O fato da microárea 2 apresentar um maior número de usuários idosos com lesões potencialmente malignas, em comparação com a microárea 3, talvez se explique pelo fato daquela microárea ser maior numericamente do que esta última e, também, pelo fato de que na microárea 2 há um maior quantitativo de pessoas mais vulneráveis economicamente e com menor grau de escolaridade. A literatura pontua que o diagnóstico tardio de câncer de boca pode se dá em virtude de que as lesões costumam ser assintomáticas em seus estágios iniciais (Neville, 2016d), além do que a desinformação e as vulnerabilidades sociais são fatores que desestimulam a procura de tratamento (Campion et al., 2016).

Os usuários com alterações benignas apresentaram afecções passíveis de serem tratadas na APS; todos os que apresentaram esse tipo de alteração faziam uso de prótese dentária e foram diagnosticados com algum tipo de candidíase oral, a qual pode ser tratada com a correta higienização das próteses e retirada destas para dormir, concomitantemente com o uso de algum antifúngico (Neville, 2016c). No caso, a medicação que pode ser utilizada para o tratamento das candidoses orais, é a nistatina (Neville, 2016c) 100.000 UI na forma de suspensão oral (Martins; Wagner; Lopes, 2023), a qual felizmente é disponibilizada no SUS.
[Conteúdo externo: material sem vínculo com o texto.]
(** X10.  A transaction that was just recorded is among the recent
    transactions of the same instant, for every look-back of 0 days or more
    for which the cutoff [utcnow() - timedelta(days=days)] is defined (the
    instant is valid, [days] stays within the range of [timedelta] and the
    cutoff falls in a year from 1 to 9999, so that no [OverflowError] is
    raised). *)
Theorem recorded_transaction_is_recent self db now amount_ merchant_ category_ days :
  0 <= days ->
  Datetime.valid now = true ->
  Datetime.add_days_defined now (- days) = true ->
  In (Tools.transaction_info
        (stored_transaction self db now amount_ merchant_ category_))
     (Tools.fetch_recent_transactions self
        (record_tx self db now amount_ merchant_ category_) now days).
Proof.
  intros Hd _ _.
  apply (Permutation_in _ (fetch_recent_transactions_perm _ _ _ _)).
  apply in_map. unfold recent_rows. rewrite record_tx_session.
  cbn [Tools.transactions]. apply filter_In. split.
  - apply in_or_app. right. left. reflexivity.
  - cbn [stored_transaction Tools.tx_user_id Tools.timestamp].
    rewrite Z.eqb_refl. cbn [andb].
    destruct (add_days_order now (- days)) as (_ & Hneg & Hzero).
    destruct (Z.eq_dec days 0) as [-> | Hnz].
    + rewrite Hzero by reflexivity. apply geb_refl.
    + apply ltb_geb_flip, Hneg. lia.
Qed.

End Recent.

Section RecentExamples.

Import Spec Behaviour.

#[local] Existing Instance Examples.ascii_case.

Lemma fetch_recent_transactions_sorted_witness :
  Datetime.valid Examples.now0 = true
  /\ Datetime.add_days_defined Examples.now0 (- 30) = true
  /\ length (Tools.fetch_recent_transactions Examples.tools0 Examples.db_mixed
               Examples.now0 30)
     = length (recent_rows Examples.tools0 Examples.db_mixed Examples.now0 30).
Proof.
  assert (Hv : Datetime.valid Examples.now0 = true) by reflexivity.
  assert (Hd : Datetime.add_days_defined Examples.now0 (- 30) = true)
    by (vm_compute; reflexivity).
  split; [assumption|]. split; [assumption|].
  exact (proj1 (proj2 (proj2
           (fetch_recent_transactions_sorted Examples.tools0 Examples.db_mixed
              Examples.now0 30 Hv Hd)))).
Defined.
(** ** The HTML and the JSON report are written whole *)

(** X23. The HTML and the JSON generator compute everything before they
    open their file.  On a list of violations they can count, the HTML
    generator writes one file, the page of the summary and of the groups
    of the list; when some violation cannot be counted (it is no
    mapping, its policy is no string or its severity cannot be a dict
    key) both raise and leave every file as it was, where the CSV
    generator leaves a partial file. *)
Theorem reports_are_written_whole (w : world) (output_dir : string)
    (violations : list value) (metadata : list (string * value)) :
  (forallb summarizable violations = true ->
   exists s grouped,
     HTMLReportGenerator._generate_summary violations = Ok s /\
     HTMLReportGenerator._group_violations violations = Ok grouped /\
     HTMLReportGenerator.generate w output_dir violations metadata
     = (Ok (html_path w output_dir),
        write_file w (html_path w output_dir)
          (PolicyHtml (display (now w)) s grouped metadata))) /\
  (forallb summarizable violations = false ->
   exists e e',
     HTMLReportGenerator.generate w output_dir violations metadata = (Raise e, w) /\
     JSONReportGenerator.generate w output_dir violations metadata = (Raise e', w)).
Proof.
  split; intros H.
  - destruct (html_summary_ok violations H) as [s [Hs _]].
    exists s. eexists. split; [exact Hs|].
    unfold HTMLReportGenerator.generate, HTMLReportGenerator._group_violations.
    rewrite Hs, (group_loop violations (summarizable_groupable violations H)).
    split; reflexivity.
  - unfold HTMLReportGenerator.generate, JSONReportGenerator.generate.
    destruct (HTMLReportGenerator._generate_summary violations) as [s|e] eqn:Eh.
    { apply html_summary_summarizable in Eh. congruence. }
    destruct (JSONReportGenerator._generate_summary violations) as [s|e'] eqn:Ej.
    { apply json_summary_summarizable in Ej. congruence. }
    exists e, e'. split; reflexivity.
Qed.

Lemma reports_are_written_whole_witness :
  (exists s grouped,
     HTMLReportGenerator._generate_summary [info_violation; critical_violation] = Ok s /\
     HTMLReportGenerator._group_violations [info_violation; critical_violation]
     = Ok grouped /\
     HTMLReportGenerator.generate sample_world "reports"
       [info_violation; critical_violation] []
     = (Ok (html_path sample_world "reports"),
        write_file sample_world (html_path sample_world "reports")
          (PolicyHtml (display (now sample_world)) s grouped []))) /\
  (exists e e',
     HTMLReportGenerator.generate sample_world "reports"
       [s3_violation; VStr "text"] [] = (Raise e, sample_world) /\
     JSONReportGenerator.generate sample_world "reports"
       [s3_violation; VStr "text"] [] = (Raise e', sample_world)).
Proof.
  split.
  - apply (reports_are_written_whole sample_world "reports"
             [info_violation; critical_violation] []). reflexivity.
  - apply (reports_are_written_whole sample_world "reports"
             [s3_violation; VStr "text"] []). reflexivity.
Defined.
Lemma trim_trimmed s : trimmed (trim s).
Proof.
  unfold trimmed, trim. split.
  - intros c. rewrite head_reverse. intros Hlast.
    destruct (trim_start_split (reverse (trim_start s))) as (r & Hrev & Hr).
    destruct (trim_start (reverse (trim_start s))) as [|x t] eqn:Ht using rev_ind; [done|].
    clear IHt. rewrite last_snoc in Hlast. injection Hlast as ->.
    apply (f_equal reverse) in Hrev. rewrite reverse_involutive in Hrev.
    rewrite app_assoc, reverse_snoc in Hrev.
    apply (trim_start_head s c). by rewrite Hrev.
  - intros c. rewrite last_reverse. apply trim_start_head.
Qed.

(** *** [/\s+/g] *)

Lemma single_spaced_cons c s :
  single_spaced s →
  (is_space c = true → c = SPACE ∧ ∀ d, head s = Some d → is_space d = false) →
  single_spaced (c :: s).
Proof.
  intros Hs Hc [|i] x; simpl.
  - intros [= <-] Hx. destruct (Hc Hx) as [-> Hnext]. split; [done|].
    intros d Hd. apply Hnext. by rewrite head_lookup.
  - apply Hs.
Qed.

Lemma single_spaced_app_inv l s r : single_spaced (l ++ s ++ r) → single_spaced s.
Proof.
  intros Hall i c Hi Hc.
  destruct (Hall (length l + i) c) as [-> Hnext]; [|done|].
  { rewrite lookup_app_r by lia. replace (length l + i - length l) with i by lia.
    by rewrite lookup_app_l by by eapply lookup_lt_Some. }
  split; [done|]. intros d Hd. apply Hnext.
  replace (S (length l + i)) with (length l + S i) by lia.
  rewrite lookup_app_r by lia. replace (length l + S i - length l) with (S i) by lia.
  by rewrite lookup_app_l by by eapply lookup_lt_Some.
Qed.

Lemma collapse_spaces_spec in_run s :
  single_spaced (collapse_spaces in_run s) ∧
  (in_run = true → ∀ c, head (collapse_spaces in_run s) = Some c → is_space c = false).
Proof.
  revert in_run. induction s as [|c s IH]; intros in_run; simpl.
  { split; [by intros i c|done]. }
  destruct (is_space c) eqn:Hc.
  - destruct in_run.
    + apply IH.
    + split; [|done]. apply single_spaced_cons; [apply IH|].
      intros _. split; [done|]. by apply IH.
  - split.
    + apply single_spaced_cons; [apply IH|]. congruence.
    + intros _ d [= <-]. done.
Qed.

Lemma collapse_spaces_elem in_run s x :
  x ∈ collapse_spaces in_run s → x ∈ s ∨ x = SPACE.
Proof.
  revert in_run. induction s as [|c s IH]; intros in_run; simpl; [by left|].
  destruct (is_space c).
  - destruct in_run.
    + intros [?|?]%IH; [left; by right|by right].
    + intros [->|[?|?]%IH]%elem_of_cons; [by right|left; by right|by right].
  - intros [->|[?|?]%IH]%elem_of_cons; [left; by left|left; by right|by right].
Qed.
Até aqui, com base em todas as tabelas anteriores, observa-se um aumento percentual na maioria das intervenções a que se propôs esta pesquisa. Embora esse aumento tenha sido positivo, sabe-se que em 2020, devido ao alto potencial de contaminação em consultórios odontológicos (Brasil, 2020), as ações em odontologia foram praticamente inexistentes em virtude da pandemia da covid-19, o que faz com que houvesse um aumento expressivo de ações no ano de 2021. Entretanto, tendo em vista que os usuários idosos não procuram os serviços em saúde bucal (Melo et al., 2016) e historicamente são esquecidos por esses profissionais (Silva et al., 2017) não se pode negar a relevância desta pesquisa-intervenção.
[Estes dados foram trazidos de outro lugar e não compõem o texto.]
(** C8 at its failing input: a line with the two tokens [>/proj/B_rpy<]
    and [>/proj/C_rpy<].  [findall] gives one match, from the first [>] to
    the last [_rpy<] of the line, and [getLinkedRpyx] one link. *)
Theorem two_tokens_one_link :
  let content := "<r>/proj/B_rpy</r><r>/proj/C_rpy</r>" in
  let s0 := snd (Rpyx.init "/proj/A.rpyx"
                   (Updater.initial Scenario.two_on_a_line "/proj" 0)) in
  (Str.contains (token "/proj/B") content = true /\
   Str.contains (token "/proj/C") content = true) /\
  content_of "/proj/A.rpyx" s0 = Some content /\
  Re.findall content = [">/proj/B_rpy</r><r>/proj/C_rpy<"] /\
  option_map dict_keys
    (match fst (Rpyx.getLinkedRpyx 0 s0) with Ok d => Some d | Raise _ => None end)
  = Some ["/proj/B</r><r>/proj/C_rpy.rpyx"].
Proof. vm_compute. repeat split. Qed.

(** * Further properties of the code *)

Section PathStrings.

Local Open Scope string_scope.

Lemma str_app_assoc (a b c : string) : (a ++ b) ++ c = a ++ (b ++ c).
Proof. induction a as [|x a IH]; simpl; [reflexivity | now rewrite IH]. Qed.

Lemma str_app_nil (a : string) : a ++ "" = a.
Proof. induction a as [|x a IH]; simpl; [reflexivity | now rewrite IH]. Qed.

Lemma eqb_char_sym (a b : ascii) : Str.eqb_char a b = Str.eqb_char b a.
Proof. apply Ascii.eqb_sym. Qed.

Lemma eqb_char_refl (a : ascii) : Str.eqb_char a a = true.
Proof. apply Ascii.eqb_refl. Qed.

(** *** [split] and [join] *)

Lemma split_not_nil (c : ascii) (s : string) : Str.split c s <> [].
Proof.
  induction s as [|a s IH]; simpl; [discriminate|].
  destruct (Str.eqb_char a c); [discriminate|].
  destruct (Str.split c s); [contradiction | discriminate].
Qed.

Lemma split_app_sep (c : ascii) (a b : string) :
  Str.split c (a ++ String c b) = (Str.split c a ++ Str.split c b)%list.
Proof.
  induction a as [|x a IH]; simpl.
  - now rewrite eqb_char_refl.
  - destruct (Str.eqb_char x c); rewrite IH; [reflexivity|].
    destruct (Str.split c a) eqn:E; [now apply split_not_nil in E | reflexivity].
Qed.

Lemma contains_sep_cons (a : ascii) (s : string) :
  Str.contains "/" (String a s) = Str.eqb_char "/" a || Str.contains "/" s.
Proof. simpl. now rewrite andb_true_r. Qed.
(** * doc_scanner.scanner: line classification and intersection resolution

    A shallow embedding of [src/doc_scanner/scanner.py]: the orientation
    classifier [_divide_line_orientation], the pairwise intersection
    [_pairwise_intersection], the resolver [_find_intersections] and the
    orchestrator [select_edge].

    Modelling choices.
    - NumPy's float64 values (angles, intercepts, hit counts, coordinates)
      are real numbers; rounding, infinities and NaN floats are not modelled.
    - The line table is a pandas DataFrame with the default RangeIndex built
      by [select_edge]; row labels are positions.  The table is a mutable
      object: it lives in a heap and is passed by reference, because
      [_divide_line_orientation] writes its [direction] column in place and
      [_find_intersections] reads it back through the same reference.
    - Python exceptions are the [Raise] outcome of a state-and-error monad.
    - [doc_scanner.math_utils] is not part of the sources at hand; the code
      of [scanner.py] is parameterised by its three functions, and a model
      of them written from the specification lives in [Module MathUtils]. *)

From Stdlib Require Import Reals Lra Lia.
From stdpp Require Import base option list strings.

(** ** Python outcomes *)

Inductive exn :=
| KeyError
| ValueError
| DegenerateGeometry
| ParallelLines
| DanglingRef.  (* model only: a reference that is not bound in the heap *)

#[global] Instance exn_eq_dec : EqDecision exn.
Proof. solve_decision. Defined.

Inductive outcome (A : Type) :=
| Return (a : A)
| Raise (e : exn).
Arguments Return {A} a.
Arguments Raise {A} e.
Já no que se refere às interconsultas com profissionais da equipe mínima, não foi possível dedicar um turno semanal somente para as interconsultas, por conta do grande número de sintomáticos respiratórios no momento da pesquisa e porque os dentistas da APS de Sobral estavam envolvidos no telemonitoramento desses casos e suas respectivas notificações, o que dificultou a execução dessa etapa da intervenção. No ano de 2020, não houve nenhuma interconsulta com Odontologia nas microáreas 2 e 3. Já em 2021, duas interconsultas foram realizadas: uma com enfermeira da equipe e a outra com a médica da eSF.

A primeira comunicação interdisciplinar ocorreu em virtude da suspeita, desta pesquisadora, com relação ao diagnóstico de diabetes mellitus em uma idosa.  A suspeita se deu em razão da presença de periodontite avançada e da presença de hálito cetônico – manifestações orais comuns em pacientes diabéticos descompensados (Sant’Ana; Passanezi, 2023b). Dessa forma, foi solicitado exame de hemoglobina glicada durante a interconsulta, cujo resultado foi de HbA1c = 10,9%. Salienta-se que o valor de referência para determinar diabetes descontrolado é > 7% (Sant’Ana; Passanezi, 2023b), e é válido ressaltar que o diabetes e a periodontite apresentam uma relação bidirecional (Sant’Ana; Passanezi, 2023b; Klokkevold; Mealey; Otomo-Corgel, 2020), na qual essa condição sistêmica agrava os parâmetros periodontais, bem como a periodontite avançada tem repercussões negativas no controle do diabetes (Kocher et al., 2018; Genco; Borgnakke, 2020). Dessa forma, a partir do exame da cavidade oral, suspeitou-se de um distúrbio endócrino.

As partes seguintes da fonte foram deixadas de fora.